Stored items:
━━━━

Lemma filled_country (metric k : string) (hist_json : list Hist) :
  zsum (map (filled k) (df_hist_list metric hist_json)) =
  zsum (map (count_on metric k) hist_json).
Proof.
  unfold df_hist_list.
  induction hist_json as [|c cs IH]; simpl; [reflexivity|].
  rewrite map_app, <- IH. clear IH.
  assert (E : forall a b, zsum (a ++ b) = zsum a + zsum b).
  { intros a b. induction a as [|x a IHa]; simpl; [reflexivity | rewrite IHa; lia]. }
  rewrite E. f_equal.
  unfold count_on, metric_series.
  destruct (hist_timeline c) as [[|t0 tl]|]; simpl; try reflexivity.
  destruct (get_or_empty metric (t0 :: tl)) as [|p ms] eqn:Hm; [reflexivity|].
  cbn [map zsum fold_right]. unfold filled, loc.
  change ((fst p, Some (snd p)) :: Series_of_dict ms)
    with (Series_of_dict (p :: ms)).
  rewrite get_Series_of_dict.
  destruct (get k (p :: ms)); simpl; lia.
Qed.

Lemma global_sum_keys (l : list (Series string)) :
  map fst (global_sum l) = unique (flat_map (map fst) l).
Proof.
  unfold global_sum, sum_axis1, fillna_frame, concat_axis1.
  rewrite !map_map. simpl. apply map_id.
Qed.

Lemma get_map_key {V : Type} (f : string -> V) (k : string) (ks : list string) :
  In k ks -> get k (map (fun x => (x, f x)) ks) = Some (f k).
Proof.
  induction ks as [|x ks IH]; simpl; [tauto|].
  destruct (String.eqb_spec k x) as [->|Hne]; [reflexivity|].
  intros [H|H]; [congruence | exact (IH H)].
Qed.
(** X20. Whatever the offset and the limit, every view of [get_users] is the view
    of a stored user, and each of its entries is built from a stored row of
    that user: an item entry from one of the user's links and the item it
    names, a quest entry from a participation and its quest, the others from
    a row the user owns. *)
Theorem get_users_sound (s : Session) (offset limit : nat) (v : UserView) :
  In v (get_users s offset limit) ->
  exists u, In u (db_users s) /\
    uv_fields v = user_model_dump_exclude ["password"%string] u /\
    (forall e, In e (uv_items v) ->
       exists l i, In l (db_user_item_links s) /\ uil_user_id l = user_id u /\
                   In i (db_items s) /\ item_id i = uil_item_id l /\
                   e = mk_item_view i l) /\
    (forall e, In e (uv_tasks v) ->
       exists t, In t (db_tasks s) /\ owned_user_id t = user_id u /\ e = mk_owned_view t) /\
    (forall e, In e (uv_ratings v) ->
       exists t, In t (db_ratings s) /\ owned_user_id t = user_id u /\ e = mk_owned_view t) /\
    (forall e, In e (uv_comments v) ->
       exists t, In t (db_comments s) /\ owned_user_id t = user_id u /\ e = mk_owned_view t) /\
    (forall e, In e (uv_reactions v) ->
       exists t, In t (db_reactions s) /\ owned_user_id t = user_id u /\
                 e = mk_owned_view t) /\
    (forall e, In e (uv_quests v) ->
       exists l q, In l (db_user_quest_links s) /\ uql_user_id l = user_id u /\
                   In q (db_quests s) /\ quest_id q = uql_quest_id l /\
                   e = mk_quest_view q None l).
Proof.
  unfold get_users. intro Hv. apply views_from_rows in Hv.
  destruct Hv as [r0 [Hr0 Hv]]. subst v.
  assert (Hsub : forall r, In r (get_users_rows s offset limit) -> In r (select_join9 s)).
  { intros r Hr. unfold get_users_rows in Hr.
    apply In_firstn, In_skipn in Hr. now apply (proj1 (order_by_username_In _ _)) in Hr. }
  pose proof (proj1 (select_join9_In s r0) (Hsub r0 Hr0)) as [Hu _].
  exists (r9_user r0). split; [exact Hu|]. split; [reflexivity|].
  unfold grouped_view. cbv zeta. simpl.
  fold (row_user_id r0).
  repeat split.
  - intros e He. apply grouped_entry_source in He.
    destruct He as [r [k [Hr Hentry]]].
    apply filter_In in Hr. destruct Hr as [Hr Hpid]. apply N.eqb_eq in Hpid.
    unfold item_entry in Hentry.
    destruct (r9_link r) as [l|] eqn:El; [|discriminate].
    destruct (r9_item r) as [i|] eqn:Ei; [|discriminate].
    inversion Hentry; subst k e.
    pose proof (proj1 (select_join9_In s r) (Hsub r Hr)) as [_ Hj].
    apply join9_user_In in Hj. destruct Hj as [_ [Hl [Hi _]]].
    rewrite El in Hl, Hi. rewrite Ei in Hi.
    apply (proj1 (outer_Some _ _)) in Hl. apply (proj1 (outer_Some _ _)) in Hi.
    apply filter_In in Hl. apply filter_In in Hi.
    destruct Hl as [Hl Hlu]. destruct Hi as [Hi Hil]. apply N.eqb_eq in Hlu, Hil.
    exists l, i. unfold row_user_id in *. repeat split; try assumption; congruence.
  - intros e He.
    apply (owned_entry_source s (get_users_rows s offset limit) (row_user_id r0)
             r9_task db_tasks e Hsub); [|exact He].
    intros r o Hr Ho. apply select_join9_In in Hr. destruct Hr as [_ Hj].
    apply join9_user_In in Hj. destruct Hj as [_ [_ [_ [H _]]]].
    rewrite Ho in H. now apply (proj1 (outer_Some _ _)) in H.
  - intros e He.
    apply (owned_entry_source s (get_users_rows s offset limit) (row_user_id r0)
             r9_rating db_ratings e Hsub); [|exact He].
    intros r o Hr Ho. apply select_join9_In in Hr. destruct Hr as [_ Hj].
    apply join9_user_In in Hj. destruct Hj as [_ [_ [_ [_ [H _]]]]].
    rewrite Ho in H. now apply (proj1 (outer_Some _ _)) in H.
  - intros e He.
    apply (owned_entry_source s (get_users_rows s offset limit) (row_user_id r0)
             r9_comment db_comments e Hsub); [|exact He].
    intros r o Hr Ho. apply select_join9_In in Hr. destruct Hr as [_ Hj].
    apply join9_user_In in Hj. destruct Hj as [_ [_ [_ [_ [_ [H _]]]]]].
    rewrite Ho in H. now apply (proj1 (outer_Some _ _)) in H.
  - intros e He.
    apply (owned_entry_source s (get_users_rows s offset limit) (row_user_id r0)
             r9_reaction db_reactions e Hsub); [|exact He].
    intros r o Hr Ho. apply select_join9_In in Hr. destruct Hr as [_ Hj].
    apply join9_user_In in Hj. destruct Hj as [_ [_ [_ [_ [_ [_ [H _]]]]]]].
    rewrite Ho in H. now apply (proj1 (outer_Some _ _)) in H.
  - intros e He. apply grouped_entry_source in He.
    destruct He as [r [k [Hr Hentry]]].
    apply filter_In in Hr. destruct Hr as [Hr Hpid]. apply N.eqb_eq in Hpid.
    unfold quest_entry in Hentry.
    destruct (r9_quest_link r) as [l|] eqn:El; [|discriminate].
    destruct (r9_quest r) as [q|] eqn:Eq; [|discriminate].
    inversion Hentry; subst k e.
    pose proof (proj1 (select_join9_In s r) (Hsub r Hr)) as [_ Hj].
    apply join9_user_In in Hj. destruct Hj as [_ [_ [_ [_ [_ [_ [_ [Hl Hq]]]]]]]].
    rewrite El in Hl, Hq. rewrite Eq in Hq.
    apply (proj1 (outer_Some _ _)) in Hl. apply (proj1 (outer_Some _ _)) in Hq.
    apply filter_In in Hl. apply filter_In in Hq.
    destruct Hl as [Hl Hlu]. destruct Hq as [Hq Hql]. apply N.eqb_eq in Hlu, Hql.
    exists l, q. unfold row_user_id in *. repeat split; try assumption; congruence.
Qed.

━━━━

What the task requires =>
Print all the records precisely.

Written answer =>
Lemma filled_country (metric k : string) (hist_json : list Hist) :
  zsum (map (filled k) (df_hist_list metric hist_json)) =
  zsum (map (count_on metric k) hist_json).
Proof.
  unfold df_hist_list.
  induction hist_json as [|c cs IH]; simpl; [reflexivity|].
  rewrite map_app, <- IH. clear IH.
  assert (E : forall a b, zsum (a ++ b) = zsum a + zsum b).
  { intros a b. induction a as [|x a IHa]; simpl; [reflexivity | rewrite IHa; lia]. }
  rewrite E. f_equal.
  unfold count_on, metric_series.
  destruct (hist_timeline c) as [[|t0 tl]|]; simpl; try reflexivity.
  destruct (get_or_empty metric (t0 :: tl)) as [|p ms] eqn:Hm; [reflexivity|].
  cbn [map zsum fold_right]. unfold filled, loc.
  change ((fst p, Some (snd p)) :: Series_of_dict ms)
    with (Series_of_dict (p :: ms)).
  rewrite get_Series_of_dict.
  destruct (get k (p :: ms)); simpl; lia.
Qed.

Lemma global_sum_keys (l : list (Series string)) :
  map fst (global_sum l) = unique (flat_map (map fst) l).
Proof.
  unfold global_sum, sum_axis1, fillna_frame, concat_axis1.
  rewrite !map_map. simpl. apply map_id.
Qed.

Lemma get_map_key {V : Type} (f : string -> V) (k : string) (ks : list string) :
  In k ks -> get k (map (fun x => (x, f x)) ks) = Some (f k).
Proof.
  induction ks as [|x ks IH]; simpl; [tauto|].
  destruct (String.eqb_spec k x) as [->|Hne]; [reflexivity|].
  intros [H|H]; [congruence | exact (IH H)].
Qed.
(** X20. Whatever the offset and the limit, every view of [get_users] is the view
    of a stored user, and each of its entries is built from a stored row of
    that user: an item entry from one of the user's links and the item it
    names, a quest entry from a participation and its quest, the others from
    a row the user owns. *)
Theorem get_users_sound (s : Session) (offset limit : nat) (v : UserView) :
  In v (get_users s offset limit) ->
  exists u, In u (db_users s) /\
    uv_fields v = user_model_dump_exclude ["password"%string] u /\
    (forall e, In e (uv_items v) ->
       exists l i, In l (db_user_item_links s) /\ uil_user_id l = user_id u /\
                   In i (db_items s) /\ item_id i = uil_item_id l /\
                   e = mk_item_view i l) /\
    (forall e, In e (uv_tasks v) ->
       exists t, In t (db_tasks s) /\ owned_user_id t = user_id u /\ e = mk_owned_view t) /\
    (forall e, In e (uv_ratings v) ->
       exists t, In t (db_ratings s) /\ owned_user_id t = user_id u /\ e = mk_owned_view t) /\
    (forall e, In e (uv_comments v) ->
       exists t, In t (db_comments s) /\ owned_user_id t = user_id u /\ e = mk_owned_view t) /\
    (forall e, In e (uv_reactions v) ->
       exists t, In t (db_reactions s) /\ owned_user_id t = user_id u /\
                 e = mk_owned_view t) /\
    (forall e, In e (uv_quests v) ->
       exists l q, In l (db_user_quest_links s) /\ uql_user_id l = user_id u /\
                   In q (db_quests s) /\ quest_id q = uql_quest_id l /\
                   e = mk_quest_view q None l).
Proof.
  unfold get_users. intro Hv. apply views_from_rows in Hv.
  destruct Hv as [r0 [Hr0 Hv]]. subst v.
  assert (Hsub : forall r, In r (get_users_rows s offset limit) -> In r (select_join9 s)).
  { intros r Hr. unfold get_users_rows in Hr.
    apply In_firstn, In_skipn in Hr. now apply (proj1 (order_by_username_In _ _)) in Hr. }
  pose proof (proj1 (select_join9_In s r0) (Hsub r0 Hr0)) as [Hu _].
  exists (r9_user r0). split; [exact Hu|]. split; [reflexivity|].
  unfold grouped_view. cbv zeta. simpl.
  fold (row_user_id r0).
  repeat split.
  - intros e He. apply grouped_entry_source in He.
    destruct He as [r [k [Hr Hentry]]].
    apply filter_In in Hr. destruct Hr as [Hr Hpid]. apply N.eqb_eq in Hpid.
    unfold item_entry in Hentry.
    destruct (r9_link r) as [l|] eqn:El; [|discriminate].
    destruct (r9_item r) as [i|] eqn:Ei; [|discriminate].
    inversion Hentry; subst k e.
    pose proof (proj1 (select_join9_In s r) (Hsub r Hr)) as [_ Hj].
    apply join9_user_In in Hj. destruct Hj as [_ [Hl [Hi _]]].
    rewrite El in Hl, Hi. rewrite Ei in Hi.
    apply (proj1 (outer_Some _ _)) in Hl. apply (proj1 (outer_Some _ _)) in Hi.
    apply filter_In in Hl. apply filter_In in Hi.
    destruct Hl as [Hl Hlu]. destruct Hi as [Hi Hil]. apply N.eqb_eq in Hlu, Hil.
    exists l, i. unfold row_user_id in *. repeat split; try assumption; congruence.
  - intros e He.
    apply (owned_entry_source s (get_users_rows s offset limit) (row_user_id r0)
             r9_task db_tasks e Hsub); [|exact He].
    intros r o Hr Ho. apply select_join9_In in Hr. destruct Hr as [_ Hj].
    apply join9_user_In in Hj. destruct Hj as [_ [_ [_ [H _]]]].
    rewrite Ho in H. now apply (proj1 (outer_Some _ _)) in H.
  - intros e He.
    apply (owned_entry_source s (get_users_rows s offset limit) (row_user_id r0)
             r9_rating db_ratings e Hsub); [|exact He].
    intros r o Hr Ho. apply select_join9_In in Hr. destruct Hr as [_ Hj].
    apply join9_user_In in Hj. destruct Hj as [_ [_ [_ [_ [H _]]]]].
    rewrite Ho in H. now apply (proj1 (outer_Some _ _)) in H.
  - intros e He.
    apply (owned_entry_source s (get_users_rows s offset limit) (row_user_id r0)
             r9_comment db_comments e Hsub); [|exact He].
    intros r o Hr Ho. apply select_join9_In in Hr. destruct Hr as [_ Hj].
    apply join9_user_In in Hj. destruct Hj as [_ [_ [_ [_ [_ [H _]]]]]].
    rewrite Ho in H. now apply (proj1 (outer_Some _ _)) in H.
  - intros e He.
    apply (owned_entry_source s (get_users_rows s offset limit) (row_user_id r0)
             r9_reaction db_reactions e Hsub); [|exact He].
    intros r o Hr Ho. apply select_join9_In in Hr. destruct Hr as [_ Hj].
    apply join9_user_In in Hj. destruct Hj as [_ [_ [_ [_ [_ [_ [H _]]]]]]].
    rewrite Ho in H. now apply (proj1 (outer_Some _ _)) in H.
  - intros e He. apply grouped_entry_source in He.
    destruct He as [r [k [Hr Hentry]]].
    apply filter_In in Hr. destruct Hr as [Hr Hpid]. apply N.eqb_eq in Hpid.
    unfold quest_entry in Hentry.
    destruct (r9_quest_link r) as [l|] eqn:El; [|discriminate].
    destruct (r9_quest r) as [q|] eqn:Eq; [|discriminate].
    inversion Hentry; subst k e.
    pose proof (proj1 (select_join9_In s r) (Hsub r Hr)) as [_ Hj].
    apply join9_user_In in Hj. destruct Hj as [_ [_ [_ [_ [_ [_ [_ [Hl Hq]]]]]]]].
    rewrite El in Hl, Hq. rewrite Eq in Hq.
    apply (proj1 (outer_Some _ _)) in Hl. apply (proj1 (outer_Some _ _)) in Hq.
    apply filter_In in Hl. apply filter_In in Hq.
    destruct Hl as [Hl Hlu]. destruct Hq as [Hq Hql]. apply N.eqb_eq in Hlu, Hql.
    exists l, q. unfold row_user_id in *. repeat split; try assumption; congruence.
Qed.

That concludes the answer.